Blue Cross HMO

This HMO Plan is only available in Rating areas 4,5,& 6  
Annual Deductible None
Coinsurance Paid by Blue Cross & Your Share 80% / 20%
Your Maximum Out of Pocket Costs $3,000/ Two per Family
Your Choice of Physicians You must choose a Physician from the
  Directory as your Personal Physician
Lifetime Benefit Unlimited
Pre-existing Condition/s Waiting Period None
Office Visits-your portion $10 CoPay
Hospitalization - (Inpatient) Plan Pays 100%
Maternity Additional $1,000 Copay
Outpatient Surgery- your portion 20%
Laboratory & X-Ray No Charge
Ambulance $50 CoPay (Waived if admitted)
Emergency Services - Within Service Area* Inpatient & Professional services - no charge when authorized by medical group within 48hrs
  Outpatient services - you pay $50 CoPay plus 20%
Emergency Services - Outside Service Area* You pay $100 CoPay + 20%
Mental Health Services (inpatient & outpatient) are covered as any other illness for SEVERE conditions.  
Non-severe Mental Health visits are limited to: 20 visits per year
Acupuncture Not Covered
Chiropractic Care Requires medical group referral & must be 60 days following illness or injury; $10 CoPay
PREVENTIVE CARE  
Well Baby Care / Well Woman Care $10 CoPay
OUT PATIENT Rx COPAYS $10 Generic / $30 Brand Name
(Retail or Mail Order) (Brand Name CoPay applies
  after a $250 Deductible)
(2 Deductible maximum per family)
   
 
* For emergency services, the service area is a 20 mile radius from your participating medical group.  
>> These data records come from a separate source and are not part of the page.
(** [k] more slots, [d] more scopes. *)
Definition vadd (k d : Z) (v : View) : View :=
  mkView (v_table v) (v_names v) (v_flag v) (v_loops v) (v_lambda v) (v_cur v + k) (v_saved v)
    (v_scope v + d).
Definition vdepth (k : Z) (v : View) : View :=
  mkView (v_table v) (v_names v) (v_flag v) (v_loops v) (v_lambda v) k (v_saved v) (v_scope v).
Definition vsaved (o : option Offset) (v : View) : View :=
  mkView (v_table v) (v_names v) (v_flag v) (v_loops v) (v_lambda v) (v_cur v) o (v_scope v).
Definition vloops (l : list LoopFrame) (v : View) : View :=
  mkView (v_table v) (v_names v) (v_flag v) l (v_lambda v) (v_cur v) (v_saved v) (v_scope v).
Definition vlambda (l : Z) (v : View) : View :=
  mkView (v_table v) (v_names v) (v_flag v) (v_loops v) l (v_cur v) (v_saved v) (v_scope v).

Definition step (f : View → View) (s s' : CodegenState) : Prop :=
  view s' = f (view s) ∧ (njumps s ≤ njumps s')%nat.

(** ** Rules *)

Definition wp {A} (m : CG A) (Q : A → CodegenState → Prop) (s : CodegenState) : Prop :=
  match m s with CgOk a s' => Q a s' | CgErr _ => True | CgPanic => False end.

Section rules.
Implicit Types s : CodegenState.

Lemma cg_wp_bind {A B} (m : CG A) (k : A → CG B) Q s :
  wp m (λ a s', wp (k a) Q s') s → wp (bind m k) Q s.
Proof. unfold wp, bind. by destruct (m s). Qed.

Lemma cg_wp_mono {A} (m : CG A) (Q Q' : A → CodegenState → Prop) s :
  wp m Q s → (∀ a s', Q a s' → Q' a s') → wp m Q' s.
Proof. unfold wp. destruct (m s); auto. Qed.

Lemma cg_wp_ret {A} (a : A) (Q : A → CodegenState → Prop) s : Q a s → wp (ret a) Q s.
Proof. done. Qed.

Lemma wp_raise {A} e (Q : A → CodegenState → Prop) s : wp (raise e) Q s.
Proof. done. Qed.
For Alternative Medicine, Blue Cross policies include 'Healthy Extensions', which offers discounts on products and services.  
   
NOTE: This is a Summary of Benefits and assumes Member uses PARTICIPATING PROVIDERS. Benefits are not covered if NON-PARTICIPATING PROVIDERS are used, except for Emergency Services.